Foam materials have a wide variety of applications including fire-fighting, vapor suppression, and crop insulation, among others, and are commercially and industrially important. Currently, foaming materials are prepared by diluting a concentrate of a foaming composition and aerating the diluted solution by eduction or otherwise.
One commercially important class of foams includes aqueous film forming foams (AFFFs). Commercially available AFFF agents typically contain one or more fluorochemical surfactants, non-fluorinated surfactants, thickening agents and aqueous or non-aqueous solvent. The surfactants decrease the surface tension of the foam, increasing the spontaneous spreading of the aqueous film over the surface of non-polar solvents, and contribute to the bubble structure of the foam.
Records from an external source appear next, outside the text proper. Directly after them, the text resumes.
(** * proxmox-tui: the cluster aggregator, the guest enricher and the guest list

    A shallow embedding of [pkg/api/cluster.go] (the version with the storage
    manager and the fast build), [pkg/api/vm.go] and
    [internal/ui/components/vm_list.go], followed by the properties of the
    data plane that the specification states about them and by further
    properties of the same functions.

    Conventions of the embedding.
    - A Go [string] is a byte string: [String.string]; [len] is
      [String.length].
    - [int] and [int64] are [Z]; arithmetic on [int64] wraps with [wrap64].
    - [float64] is the kernel's binary64 type [float].
    - A value decoded by [encoding/json] into [interface{}] is a [JSON] tree;
      a [map[string]interface{}] is the list of its entries, in the order in
      which a [range] loop visits them (Go leaves that order unspecified, so a
      property proved for every list holds for every run).
    - A slice is a list; the code never tells a nil slice from an empty one.
      A [map[string]bool] that is only ever assigned [true] is an optional
      finite set, [None] being the nil map.
    - A pointer to a struct that has a single owner ([cluster.Nodes[i]],
      [node.VMs[i]]) is the struct itself; a method that mutates its receiver
      returns the new value.
    - Goroutines that each own one node or one guest are run in slice order:
      they touch disjoint structs and the error collector only counts. *)

From Stdlib Require Import ZArith Lia Bool Ascii String List Permutation Sorted.
From Stdlib Require Import Floats.PrimFloat Floats.SpecFloat Floats.FloatOps Uint63.
From stdpp Require Import base gmap strings list.
Import ListNotations.

Local Open Scope string_scope.
Local Open Scope Z_scope.
Local Open Scope list_scope.

(** ** Go's [strings] package on byte strings *)

Module strings.

(** [strings.HasPrefix(s, prefix)] *)
Fixpoint HasPrefix (s p : string) {struct p} : bool :=
  match p with
  | EmptyString => true
  | String b p' =>
      match s with
      | EmptyString => false
      | String a s' => Ascii.eqb a b && HasPrefix s' p'
      end
  end.

(** [strings.Contains(s, substr)] *)
Fixpoint Contains (s sub : string) : bool :=
  HasPrefix s sub ||
  match s with
  | EmptyString => false
  | String _ s' => Contains s' sub
  end.

(** [strings.Count(s, sep)] for a separator of one byte. *)
Fixpoint Count (s : string) (sep : ascii) : nat :=
  match s with
  | EmptyString => O
  | String a s' => ((if Ascii.eqb a sep then 1 else 0) + Count s' sep)%nat
  end.

(** [strings.Split(s, sep)] for a separator of one byte: one more part than
    there are separators, so the empty string splits into one empty part. *)
Fixpoint Split (s : string) (sep : ascii) : list string :=
  match s with
  | EmptyString => [EmptyString]
  | String a s' =>
      if Ascii.eqb a sep then EmptyString :: Split s' sep
      else match Split s' sep with
           | h :: t => String a h :: t
           | [] => [String a EmptyString]
           end
  end.

(** [strings.Index(s, sep)] for a separator of one byte; [-1] when absent. *)
Fixpoint Index (s : string) (sep : ascii) : Z :=
  match s with
  | EmptyString => -1
  | String a s' =>
      if Ascii.eqb a sep then 0
      else let i := Index s' sep in if i <? 0 then -1 else i + 1
  end.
The fluorosurfactants extinguish hydrocarbon fires by spreading a thin film over the surface of the fuel. AFFF products, like those used in firefighting, can attain long foam duration by incorporation of a thickening agent or polymer, such as xanthan gum, in the foam concentrate. Thickening agents are used to increase the viscosity and stability of the foam. The incorporation of a polymer into the foam helps retain water in the bubble structure, thereby increasing the drain time and stability of the foam. AFFF products frequently also contain hydrocarbon-based surfactants and are effective in covering the surface of and extinguishing hydrocarbon based fires.
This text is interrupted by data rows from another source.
Lemma illegal_run_length_continuations :
  nul_terminated [x80; x80; x80; x00] /\
  utf8clen (Ref [x80; x80; x80; x00]) (Ref IllLen) (mkState 0 0 [])
    = Ok 0 (mkState 3 0
              [EvStoreIlllen 3; EvRead 3; EvRead 2; EvRead 1; EvRead 0]) /\
  (classify 0 (mkState 3 0
                 [EvStoreIlllen 3; EvRead 3; EvRead 2; EvRead 1; EvRead 0])
   = Invalid 3 /\
   1 <= 3 /\
   (forall i, 1 <= i < 3 ->
      exists b, byte_at [x80; x80; x80; x00] i = Some b /\
                val b <> 0 /\ ~ first_byte b) /\
   3 <= illegal_cap (get [x80; x80; x80; x00] 0) /\
   3 <= strlen [x80; x80; x80; x00] /\
   (3 = illegal_cap (get [x80; x80; x80; x00] 0) \/
    exists b, byte_at [x80; x80; x80; x00] 3 = Some b /\
              (val b = 0 \/ first_byte b)) /\
   (illegal_cap (get [x80; x80; x80; x00] 0) = SIZE_MAX ->
    Z.of_nat (length [x80; x80; x80; x00]) <= SIZE_MAX ->
    3 < illegal_cap (get [x80; x80; x80; x00] 0))).
Proof.
  assert (H1 : nul_terminated [x80; x80; x80; x00])
    by (right; right; right; left; reflexivity).
  assert (H2 : utf8clen (Ref [x80; x80; x80; x00]) (Ref IllLen)
                 (mkState 0 0 [])
               = Ok 0 (mkState 3 0
                         [EvStoreIlllen 3; EvRead 3; EvRead 2; EvRead 1;
                          EvRead 0]))
    by reflexivity.
  split; [exact H1|]. split; [exact H2|].
  exact (illegal_run_length _ _ _ H1 H2).
Defined.

(** C4. Totality and read bounds: on a NUL-terminated string utf8clen
    returns, with a value in 1..4 (Valid) or with 0 after storing an
    illegal run of at least 1 (Invalid); every index it loads lies between
    0 and the index of the first NUL, so no load follows a NUL at an
    earlier offset and no load is out of bounds. *)
Theorem totality_and_read_bounds (s : cstr) (st : state) :
  nul_terminated s ->
  exists r st' evs,
    utf8clen (Ref s) (Ref IllLen) st = Ok r st' /\
    trace st' = evs ++ trace st /\
    ((1 <= r <= 4 /\ classify r st' = Valid r) \/
     (r = 0 /\ classify r st' = Invalid (illlen_obj st') /\
      1 <= illlen_obj st')) /\
    (forall i, In (EvRead i) evs -> 0 <= i <= strlen s) /\
    (forall i j, In (EvRead i) evs -> 0 <= j < i ->
       exists b, byte_at s j = Some b /\ val b <> 0).
Proof.
  intros Hs.
  destruct (utf8clen_spec s st Hs) as (r & st' & Hcall & Hpost).
  assert (Hgoal : exists evs,
             trace st' = evs ++ trace st /\
             ((1 <= r <= 4 /\ classify r st' = Valid r) \/
              (r = 0 /\ classify r st' = Invalid (illlen_obj st') /\
               1 <= illlen_obj st')) /\
             (forall i, In (EvRead i) evs -> 0 <= i <= strlen s)).
  { destruct (well_formed_len s) as [n|] eqn:Hw.
    - destruct Hpost as (-> & evs & Hsafe).
      exists evs. split; [|split].
      + destruct Hsafe as [-> _]. reflexivity.
      + left. apply well_formed_len_range in Hw.
        split; [assumption|]. apply classify_valid. assumption.
      + intros i Hi. eapply safe_reads_In; eassumption.
    - destruct Hpost as (-> & k & st1 & evs & Hsafe & -> & Hrun).
      exists (EvStoreIlllen k :: evs). split; [|split].
      + destruct Hsafe as [-> _]. reflexivity.
      + right. split; [reflexivity|]. split; [reflexivity|]. apply Hrun.
      + intros i [Hi|Hi]; [discriminate|].
        eapply safe_reads_In; eassumption. }
  destruct Hgoal as (evs & Htrace & Hres & Hreads).
  exists r, st', evs.
  split; [assumption|]. split; [assumption|]. split; [assumption|].
  split; [assumption|].
  intros i j Hi Hj. apply byte_at_below_strlen.
  specialize (Hreads i Hi). lia.
Qed.

Lemma totality_and_read_bounds_truncated :
  nul_terminated [xe3; x81; x00; x41] /\
  exists r st' evs,
    utf8clen (Ref [xe3; x81; x00; x41]) (Ref IllLen) (mkState 0 0 [])
      = Ok r st' /\
    trace st' = evs ++ [] /\
    ((1 <= r <= 4 /\ classify r st' = Valid r) \/
     (r = 0 /\ classify r st' = Invalid (illlen_obj st') /\
      1 <= illlen_obj st')) /\
    (forall i, In (EvRead i) evs -> 0 <= i <= strlen [xe3; x81; x00; x41]) /\
    (forall i j, In (EvRead i) evs -> 0 <= j < i ->
       exists b, byte_at [xe3; x81; x00; x41] j = Some b /\ val b <> 0).
Proof.
  assert (H : nul_terminated [xe3; x81; x00; x41])
    by (right; right; left; reflexivity).
  split; [exact H|].
  exact (totality_and_read_bounds [xe3; x81; x00; x41] (mkState 0 0 []) H).
Defined.

(** C10. Return values and frame: a call whose string, when both pointers
    are set, is NUL-terminated returns one of 0, 1, 2, 3, 4 and SIZE_MAX;
    it stores through [illlen] exactly when it returns 0, once, a value of
    at least 1; when it returns 1..4 or SIZE_MAX nothing is stored and
    [*illlen] keeps its value. *)
Theorem return_values_and_frame (s : pointer cstr)
  (illlen : pointer out_object) (st : state) :
  valid_call s illlen ->
  exists r st' evs,
    utf8clen s illlen st = Ok r st' /\
    trace st' = evs ++ trace st /\
    (r = 0 \/ r = 1 \/ r = 2 \/ r = 3 \/ r = 4 \/ r = SIZE_MAX) /\
    (stores evs <> [] <-> r = 0) /\
    (r = 0 ->
     exists k, 1 <= k /\ stores evs = [k] /\ illlen_obj st' = k) /\
    (r <> 0 -> stores evs = [] /\ illlen_obj st' = illlen_obj st).
Proof.
  intros Hvalid.
  assert (Herr : forall s' i',
             utf8clen s' i' st
             = Ok SIZE_MAX (mkState (illlen_obj st) EINVAL
                              (EvSetErrno EINVAL :: trace st)) ->
             exists r st' evs,
               utf8clen s' i' st = Ok r st' /\
               trace st' = evs ++ trace st /\
               (r = 0 \/ r = 1 \/ r = 2 \/ r = 3 \/ r = 4 \/ r = SIZE_MAX) /\
               (stores evs <> [] <-> r = 0) /\
               (r = 0 ->
                exists k, 1 <= k /\ stores evs = [k] /\ illlen_obj st' = k) /\
               (r <> 0 -> stores evs = [] /\ illlen_obj st' = illlen_obj st)).
  { intros s' i' H. eexists _, _, [EvSetErrno EINVAL].
    split; [exact H|]. split; [reflexivity|].
    split; [tauto|]. unfold SIZE_MAX. cbn [stores flat_map app].
    split; [split; [congruence|discriminate]|].
    split; [discriminate|]. intros _. split; reflexivity. }
  destruct s as [|buf]; [apply Herr; reflexivity|].
  destruct illlen as [|[]]; [apply Herr; reflexivity|].
  cbn [valid_call] in Hvalid.
  destruct (utf8clen_spec buf st Hvalid) as (r & st' & Hcall & Hpost).
  destruct (well_formed_len buf) as [n|] eqn:Hw.
  - destruct Hpost as (-> & evs & Hsafe).
    apply well_formed_len_range in Hw.
    pose proof (stores_reads _ _ _ _ Hsafe) as Hst.
    destruct Hsafe as [-> _].
    eexists n, _, evs. split; [exact Hcall|]. split; [reflexivity|].
    split; [lia|]. rewrite Hst.
    split; [split; [congruence|lia]|].
    split; [lia|]. intros _. split; reflexivity.
  - destruct Hpost as (-> & k & st1 & evs & Hsafe & -> & Hrun).
    pose proof (stores_reads _ _ _ _ Hsafe) as Hst.
    destruct Hsafe as [-> _].
    eexists 0, _, (EvStoreIlllen k :: evs).
    split; [exact Hcall|]. split; [reflexivity|].
    split; [tauto|].
    cbn [stores flat_map app]. fold (stores evs). rewrite Hst.
    split; [split; [reflexivity|discriminate]|].
    split; [|congruence].
    intros _. exists k. split; [apply Hrun|]. split; reflexivity.
Qed.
A second commercially important class of foams includes alcohol-resistant aqueous film forming foams (AR-AFFFs). AR-AFFFs also typically contain one or more fluorochemical surfactants, non-fluorinated surfactants, and thickening agents but are designed to also extinguish alcohol and other water-soluble solvent fires by precipitating an alcohol-insoluble polymer, such as xanthan gum, on the surface of the fuel. When the polymer, which is dissolved in the foam solution, contacts a polar solvent, it comes out of solution, forming a cohesive membrane across the surface of the fuel, and extinguishes the fire. Additional foam application cools the membrane and contributes to further sealing of the fuel.
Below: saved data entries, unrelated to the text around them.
(** ** Bounds on the matches *)

Lemma findall_from_bound p :
  (1 ≤ min_len (body p))%nat →
  ∀ s k pv, (length (findall_from p k pv s) ≤ String.length s - k)%nat.
Proof.
  intros Hp. induction s as [|c s IH]; intros k pv.
  - destruct k; simpl; [|lia].
    destruct (match_here p pv "") as [m|] eqn:Hm; simpl; [|lia].
    pose proof (match_here_length _ _ _ _ Hm) as Hl.
    unfold match_here in Hm. destruct (run _ _ _ _) as [st'|]; [|done].
    injection Hm as <-. unfold consumed in Hl. simpl in Hl. lia.
  - destruct k as [|k]; simpl.
    + destruct (match_here p pv (String c s)) as [m|] eqn:Hm; simpl.
      * pose proof (match_here_length _ _ _ _ Hm) as Hl.
        specialize (IH (pred (String.length (fst m))) (Some c)). lia.
      * specialize (IH 0 (Some c)). lia.
    + specialize (IH k (Some c)). lia.
Qed.

(** X4. A rule of the registry has at most as many matches in a content as
    the content has characters; in particular none in the empty content. *)
Theorem findall_bounded name p s :
  (name, p) ∈ announcement_patterns →
  (length (findall p s) ≤ String.length s)%nat.
Proof.
  intros Hin.
  assert (Forall (fun np => (1 ≤ min_len (body (snd np)))%nat) announcement_patterns)
    as Hall by (repeat constructor; vm_compute; lia).
  rewrite Forall_forall in Hall. specialize (Hall _ Hin). simpl in Hall.
  pose proof (findall_from_bound p Hall s 0 None). unfold findall. lia.
Qed.

Lemma findall_bounded_witness :
  ("urgent_marker", urgent_marker_re) ∈ announcement_patterns ∧
  (length (findall urgent_marker_re "urgent, URGENT") ≤ 14)%nat.
Proof.
  split; [do 4 right; left|].
  apply (findall_bounded "urgent_marker" urgent_marker_re "urgent, URGENT").
  do 4 right; left.
Defined.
Many of the components typically included in a foam composition concentrate present drawbacks, however. Fluorochemical surfactants are known toxicants and are extremely difficult to remove from the environment. There is a need in the art for stable AFFF and AR-AFFF that do not rely on the use of fluorochemical surfactants. Polymer thickening agents can be difficult to hydrate without clumping; high shear mixing is usually required to sufficiently disperse the polymer particles so that each polymer particle can be fully hydrated. High shear mixing is a time consuming and industrial process, however, resulting in the current state of the art of foam compositions being sold in concentrate form that have been prepared utilizing high shear mixing conditions. The concentrate foam composition can be used to produce a foam either by mixing with water and entraining with air or educting directly through a water stream with the resultant foam either being short or long lived depending on the retention of water in the bubble structure. The use of a concentrate limits the amount of polymer that can be incorporated into the foam composition because beyond a certain amount of polymer the foam composition will become too viscous to be educted or easily diluted to form the foam solution.
The maximum level of polymer in a typical foam concentrate is approximately 1.5 weight percent (15 g/L) polymer to foam concentrate. At concentrations greater than 1.5 weight percent the polymer gels, causing mixing and educting problems that render the product unusable. The resulting use-concentration of a firefighting foam is 3 weight percent of foam concentrate mixed in water for an AR-AFFF 3×3 (3 weight percent for hydrocarbon fires, 3 weight percent for alcohol type fires) or 6 weight percent for an AR-AFFF 3×6 (3 weight percent for hydrocarbon fires, 6 weight percent for alcohol type fires). This produces a foam that is limited in stability by this maximum level of polymer attainable from a concentrate. A standard commercially available AR-AFFF 3×3 with the maximum 1.5 weight percent polymer level, diluted to the standard 3 weight percent, generally can only attain a maximum of 0.45 g/L polymer in the diluted mixed foam solution. There is a need in the art for polymer solutions and foam compositions that allow a sufficient amount of polysaccharide to be incorporated into the foam without requiring high shear mixing.